À son avènement, la situation de l'Église de l'Orient est très préoccupante : de 523 à 535, deux catholicos, Élisée (Élicha) et Narsaï, s'étaient opposés, et malgré la fin officielle du schisme, les évêques consacrés par les deux étaient restés en place, et l'Église se trouvait dotée d'une hiérarchie double. De plus, le mariage des clercs, depuis les évêques jusqu'aux moines, institué depuis 486, tendait à favoriser la constitution de dynasties épiscopales (en 523, le catholicos Élisée avait lui-même été désigné sans élection par son prédécesseur et beau-père Chila).

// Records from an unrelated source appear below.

(* ===== verification/QueryPool.v ===== *)
(** * The pool of active queries.

    [portalnet/src/find/query_pool.rs].  The pool is proved correct against the
    [Query] interface: it holds for node and content lookups alike.  The order in
    which the hash map is traversed is an argument of [poll]. *)

From stdpp Require Import gmap.
From S2P Require Import Prelude.
From S2P Require Import BTree.
From S2P Require Import Query.
From S2P Require Import FindNodes.

Module QueryPool.

Section Pool.
Context {N Q Info : Type} `{QI : Query N Q}.

Record t := mk {
  next_id : Z;
  query_timeout : Z;
  queries : gmap Z (Info * Q);
}.

(** [QueryPoolState]. *)
Inductive state :=
| Idle
| Waiting (request : option (Z * Info * Q * N))
| Finished (id : Z) (info : Info) (query : Q)
| Timeout (id : Z) (info : Info) (query : Q).

Definition new (query_timeout : Z) : t :=
  {| next_id := 0; query_timeout := query_timeout; queries := ∅ |}.

(** [iter]: the values, in the order the map is traversed. *)
Definition iter (p : t) (order : list Z) : list (Info * Q) := omap (fun id => queries p !! id) order.

Definition add_query (p : t) (query_info : Info) (query : Q) : t * Z :=
  let id := next_id p in
  (mk (wrap64 (next_id p + 1)) (query_timeout p) (<[id := (query_info, query)]> (queries p)), id).

(** [get_mut], with the update that is made through the reference. *)
Definition get_mut (p : t) (id : Z) : option (Info * Q) := queries p !! id.
Definition set_query (p : t) (id : Z) (v : Info * Q) : t :=
  mk (next_id p) (query_timeout p) (<[id := v]> (queries p)).

(** What made the loop of [poll] stop. *)
Inductive verdict :=
| VFinished (id : Z)
| VWaiting (id : Z) (peer : N)
| VTimeout (id : Z).

(** [now - query.started().unwrap_or(now)]: the difference of instants saturates. *)
Definition elapsed (q : Q) (now : Z) : Z := Z.max 0 (now - default now (started q)).

(** The loop of [poll]. *)
Fixpoint poll_queries (query_timeout now : Z) (order : list Z) (qs : gmap Z (Info * Q))
    : res Empty_set (gmap Z (Info * Q) * option verdict) :=
  match order with
  | [] => Ok (qs, None)
  | id :: order =>
      match qs !! id with
      | None => poll_queries query_timeout now order qs
      | Some (info, query) =>
          let query := match started query with None => start query now | Some _ => query end in
          let? r := poll query now in
          let qs' := <[id := (info, r.1)]> qs in
          match r.2 with
          | QueryState.Finished => Ok (qs', Some (VFinished id))
          | QueryState.Waiting (Some return_peer) => Ok (qs', Some (VWaiting id return_peer))
          | QueryState.Waiting None | QueryState.WaitingAtCapacity =>
              if query_timeout <=? elapsed r.1 now then Ok (qs', Some (VTimeout id))
              else poll_queries query_timeout now order qs'
          end
      end
  end.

Ainsi affaiblie, l'Église nestorienne était confrontée, depuis 520 environ, à un afflux de chrétiens monophysites venant de l'Empire byzantin où ils étaient persécutés ; ils se concentraient notamment à Hira, capitale des Arabes Lakhmides, clients des rois perses ; le monopole de l'Église nestorienne en territoire perse était donc sérieusement mis à mal. Comble de malheur : l'élection d'Aba Ier correspondit à la reprise de la guerre entre l'Empire perse et l'Empire byzantin, interrompue depuis 532, ce qui annonçait de nouvelles persécutions anti-chrétiennes. Ancien mazdéen converti, Mar Aba était également sûr d'attirer une hostilité particulière de la part de la hiérarchie officielle des Mages, qui s'efforçait depuis toujours de faire interdire de telles conversions.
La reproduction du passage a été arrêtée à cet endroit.